Stored data entries:
################

(** The core answers as the simulation does, but for formats and refusals. *)
Lemma core_sim fd r d l a d' l' :
  core_ioctl fd r (d, l) = (a, (d', l')) ->
  (a_ret a < 0 /\ d' = d /\ l' = l /\ refuses fd r l = true /\ interrupted a = false) \/
  (refuses fd r l = false /\ exists a0, sim_ioctl fd r d = (a0, d') /\
     match r with
     | S_FMT _ _ _ _ _ | G_FMT _ => a_ret a0 < 0 -> a = a0 /\ l' = l
     | _ => a = a0 /\ l' = l
     end).
Proof.
  unfold core_ioctl. destruct (refuses fd r l); [intros [= <- <- <-]; by left|]. intros E. right. split; [done|].
  destruct (sim_ioctl fd r d) as [a0 d0]. exists a0.
  destruct (Z.ltb_spec (a_ret a0) 0) as [Hlt|Hge]; [injection E as <- <- <-; by destruct r|].
  destruct r; try (by injection E as <- <- <-); repeat case_match; simplify_eq; (split; [done|lia]).
Qed.

Lemma core_done fd r d l :
  Sim.interrupts r d = false \/ refuses fd r l = true -> interrupted (fst (core_ioctl fd r (d, l))) = false.
Proof.
  intros Hor. unfold core_ioctl. destruct (refuses fd r l); [done|]. destruct Hor as [Hi|]; [|done].
  assert (Hs : interrupted (fst (sim_ioctl fd r d)) = false).
  { unfold sim_ioctl, Sim.sim_ioctl. rewrite Hi. destruct (fault _); [done|apply Sim.answer_to_done]. }
  destruct (sim_ioctl fd r d) as [a0 d0]. destruct (a_ret a0 <? 0); [done|].
  destruct r; try done.
  - destruct (s_fmt_live _ _ l) as [[rc l']|] eqn:E; [|done]. apply s_fmt_live_run in E as [pix' E].
    by destruct (s_fmt_formats _ _ _ _ _ _ E) as [[-> _]|[-> _]].
  - repeat case_match; done.
Qed.

Lemma core_laws : V4l2Laws.
Proof.
  constructor. intros fd r [d l]. destruct (Sim.interrupts r d) eqn:Ei; [exists 1%nat|exists 0%nat].
  - split; [done|]. cbn [after_attempts ioctl core]. destruct (core_ioctl fd r (d, l)) as [a [d' l']] eqn:E. cbn [snd].
    apply core_done. destruct (core_sim _ _ _ _ _ _ _ E) as [(_ & -> & -> & Hr & _)|[_ (a0 & E0 & _)]]; [by right|left].
    unfold sim_ioctl, Sim.sim_ioctl in E0. rewrite Ei in E0. injection E0 as _ <-. by destruct r.
  - split; [lia|]. apply core_done. by left.
Qed.

Let sim := Sim.sim_bufs image (fun _ => 32) fault (fun _ => false) (fun _ => false) (fun _ i => i).

#[local] Instance core_bufs : BufferLaws.
Proof.
  refine {| bufs_of := (fun p => Sim.lens (fst p)) : dev -> Z -> buf_type -> list Z |}; try done.
  - intros [d l] fd t. apply (bufs_unsigned (BufferLaws := sim) d).
  - intros fd t c m [d l] a [d' l'] E Ha. destruct (core_sim _ _ _ _ _ _ _ E) as [[? _]|[_ (a0 & E0 & -> & _)]]; [lia|].
    by apply (reqbufs_grants (BufferLaws := sim) fd t c m d).
  - intros fd t c m [d l] a [d' l'] E. destruct (core_sim _ _ _ _ _ _ _ E) as [(_ & -> & _)|[_ (a0 & E0 & -> & _)]]; [done|].
    by apply (reqbufs_other (BufferLaws := sim) fd t c m d).
  - intros fd t i m [d l] a [d' l'] E Ha. destruct (core_sim _ _ _ _ _ _ _ E) as [[? _]|[_ (a0 & E0 & -> & _)]]; [lia|].
    by apply (querybuf_length (BufferLaws := sim) fd t i m d a0 d').
  - intros fd t m [d l] a [d' l'] E Ha. destruct (core_sim _ _ _ _ _ _ _ E) as [[? _]|[_ (a0 & E0 & -> & _)]]; [lia|].
    by apply (dqbuf_index (BufferLaws := sim) fd t m d a0 d').
  - intros fd b [d l] a [d' l'] E Ha. destruct (core_sim _ _ _ _ _ _ _ E) as [[? _]|[_ (a0 & E0 & -> & _)]]; [lia|].
    by apply (qbuf_index (BufferLaws := sim) fd b d a0 d').
  - intros fd r [d l] a [d' l'] Hr E. destruct (core_sim _ _ _ _ _ _ _ E) as [(_ & -> & _)|[_ (a0 & E0 & _)]]; [done|].
    by apply (ioctl_keeps (BufferLaws := sim) fd r d a0 d').
Defined.

Lemma core_clock : MonotonicClock.
Proof.
  pose proof (sim_clock image (fun _ => 32) fault (fun _ => false) (fun _ => false) (fun _ i => i)) as [Hm Hr].
  by split.
Qed.

Lemma image_u32 : in_u32 image.
Proof. done. Qed.

Lemma runs_refl m : files_run m m.
Proof. intros fd. destruct (m !! fd); by constructor. Qed.

Lemma reqbufs_setup fd t c d l a d' l' :
  core_ioctl fd (REQBUFS t c V4L2_MEMORY_MMAP) (d, l) = (a, (d', l')) -> 0 <= a_ret a ->
  fd = NODE /\ exists n np size s', vpipe_queue_setup t c 0 0 (file l) = Some ((0, (n, np, size)), s') /\
    Forall (Z.le size) (Sim.lens d' fd t).
Proof.
  intros E Ha. destruct (core_sim _ _ _ _ _ _ _ E) as [[? _]|[Hr (a0 & E0 & -> & _)]]; [lia|].
  cbn [refuses] in Hr. apply orb_false_iff in Hr as [Hfd Hsz]. split; [lia|].
  destruct (vpipe_queue_setup _ _ _ _ _) as [[[[] [[n np] size]] s']|]; try done.
  exists n, np, size, s'. split; [done|].
  eapply Forall_impl; [|exact (reqbufs_holds (FormatLaws := sim_fmts image (fun _ => 32) fault (fun _ => false)
    (fun _ => false) (fun _ i => i) image_u32) fd t c d a0 d' E0 Ha)].
  cbn. lia.
Qed.

Lemma s_fmt_dispatched fd t x y px fl d l a d' l' :
  core_ioctl fd (S_FMT t x y px fl) (d, l) = (a, (d', l')) ->
  a_ret a < 0 /\ l' = l \/
  fd = NODE /\ exists r pix', vpipe_s_fmt t (asked x y px fl) (file l) = Some ((r, pix'), file l') /\
    (a_ret a < 0 <-> r < 0).
Proof.
  unfold core_ioctl. cbn [refuses]. destruct (Z.eqb_spec fd NODE) as [->|]; cbn [negb]; [|intros [= <- _ <-]; by left].
  destruct (sim_ioctl _ _ d) as [a0 d0]. destruct (Z.ltb_spec (a_ret a0) 0) as [Hlt|Hge]; [intros [= <- _ <-]; by left|].
  destruct (s_fmt_live _ _ l) as [[rc l1]|] eqn:El; [|intros [= <- _ <-]; by left].
  apply s_fmt_live_run in El as [pix' El].
  destruct (Z.ltb_spec rc 0); intros [= <- _ <-]; right; (split; [done|]); exists rc, pix'; (split; [done|]); [done|lia].
Qed.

################

== BRIEF ==
Given the data above, transcribe exactly the lines from the one containing "- split; [done|]." down to the one containing "by apply (qbuf_index", and no others.

== ANSWER AREA ==
  - split; [done|]. cbn [after_attempts ioctl core]. destruct (core_ioctl fd r (d, l)) as [a [d' l']] eqn:E. cbn [snd].
    apply core_done. destruct (core_sim _ _ _ _ _ _ _ E) as [(_ & -> & -> & Hr & _)|[_ (a0 & E0 & _)]]; [by right|left].
    unfold sim_ioctl, Sim.sim_ioctl in E0. rewrite Ei in E0. injection E0 as _ <-. by destruct r.
  - split; [lia|]. apply core_done. by left.
Qed.

Let sim := Sim.sim_bufs image (fun _ => 32) fault (fun _ => false) (fun _ => false) (fun _ i => i).

#[local] Instance core_bufs : BufferLaws.
Proof.
  refine {| bufs_of := (fun p => Sim.lens (fst p)) : dev -> Z -> buf_type -> list Z |}; try done.
  - intros [d l] fd t. apply (bufs_unsigned (BufferLaws := sim) d).
  - intros fd t c m [d l] a [d' l'] E Ha. destruct (core_sim _ _ _ _ _ _ _ E) as [[? _]|[_ (a0 & E0 & -> & _)]]; [lia|].
    by apply (reqbufs_grants (BufferLaws := sim) fd t c m d).
  - intros fd t c m [d l] a [d' l'] E. destruct (core_sim _ _ _ _ _ _ _ E) as [(_ & -> & _)|[_ (a0 & E0 & -> & _)]]; [done|].
    by apply (reqbufs_other (BufferLaws := sim) fd t c m d).
  - intros fd t i m [d l] a [d' l'] E Ha. destruct (core_sim _ _ _ _ _ _ _ E) as [[? _]|[_ (a0 & E0 & -> & _)]]; [lia|].
    by apply (querybuf_length (BufferLaws := sim) fd t i m d a0 d').
  - intros fd t m [d l] a [d' l'] E Ha. destruct (core_sim _ _ _ _ _ _ _ E) as [[? _]|[_ (a0 & E0 & -> & _)]]; [lia|].
    by apply (dqbuf_index (BufferLaws := sim) fd t m d a0 d').
  - intros fd b [d l] a [d' l'] E Ha. destruct (core_sim _ _ _ _ _ _ _ E) as [[? _]|[_ (a0 & E0 & -> & _)]]; [lia|].
    by apply (qbuf_index (BufferLaws := sim) fd b d a0 d').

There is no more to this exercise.